◆ DESCRIPTION OF THE TASK ◆
Reproduce the entries shown below only from the line with "Definition EIP191_SUITE : jsstr" down to the line with "issuer : jsstr;", keeping both end lines and copying each one exactly.

[[ GIVEN INFORMATION open ]]

(* ===== verification/ControlObject.v ===== *)
(** * Control objects

    packages/core/src/sync-control-object.ts: the envelopes of signed objects,
    their digests, and the two records by which a cache keeps an envelope.
    Signatures are checked for their form only, here as in the code; sha256 is a
    parameter. *)

From S2P Require Import Prelude Bytes Merkle CodePoints JsText JsNumber CanonicalJson CanonicalJsonTheory.
From S2P Require Import CanonicalJsonRoundtrip PlainJson WireScalars KaTransfer AuthorLane.

Open Scope Z_scope.

Definition CONTROL_OBJECT_DIGEST_DOMAIN : jsstr := js "dkg-control-object-v1" ++ [fromCharCode 10].
Definition CONTROL_SIGNATURE_VARIANT_DIGEST_DOMAIN : jsstr := js "dkg-control-signature-variant-v1" ++ [fromCharCode 10].
Definition MAX_CONTROL_OBJECT_BYTES : Z := MAX_CANONICAL_JSON_BYTES.
Definition MAX_CONTROL_OBJECT_DEPTH : Z := MAX_CANONICAL_JSON_DEPTH.
Definition EIP191_SIGNATURE_BYTES : Z := 65.
Definition MAX_EIP1271_SIGNATURE_BYTES : Z := 4096.
Definition MAX_CONTROL_SIGNATURE_VARIANT_BYTES : Z := 16 * 1024.

(** The suite together with its evidence. *)
Inductive ControlObjectSignatureSuite :=
| Eip191
| Eip1271 (chainId contractAddress : jsstr).

Definition EIP191_SUITE : jsstr := js "eip191-personal-sign-digest-v1".
Definition EIP1271_SUITE : jsstr := js "eip1271-current-finalized-v1".
Definition EIP1271_KIND : jsstr := js "eip1271-current-finalized".

Record UnsignedControlEnvelopeV1 := {
  objectType : jsstr;
  payload : Json;
  issuer : jsstr;
  signatureSuite : ControlObjectSignatureSuite
}.

Record SignedControlEnvelopeV1 := {
  unsignedEnvelope : UnsignedControlEnvelopeV1;
  objectDigest : jsstr;
  signature : jsstr
}.

Record ControlObjectSignatureVariantV1 := {
  variantObjectDigest : jsstr;
  signatureVariantDigest : jsstr;
  variantSignature : jsstr
}.

Inductive ControlError :=
| EEnvelopeRecord
| EEnvelopeKeys
| EObjectTypeEmpty
| EObjectTypeBounds
| ESignatureSuite
| EControlScalar (e : ScalarError)
| EEvidenceRecord
| EEvidenceKeys
| EEvidenceKind
| EEvidenceChainId
| EEvidenceContract
| EControlJson (e : CanonicalJsonError)
| EControlDigestMismatch
| EVariantRecord
| EVariantKeys
| EVariantDigestMismatch
| ECacheKeys.

Abbreviation oresult := (result ControlError).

[[ GIVEN INFORMATION closed ]]

◆ FINISHED EXERCISE ◆
Definition EIP191_SUITE : jsstr := js "eip191-personal-sign-digest-v1".
Definition EIP1271_SUITE : jsstr := js "eip1271-current-finalized-v1".
Definition EIP1271_KIND : jsstr := js "eip1271-current-finalized".

Record UnsignedControlEnvelopeV1 := {
  objectType : jsstr;
  payload : Json;
  issuer : jsstr;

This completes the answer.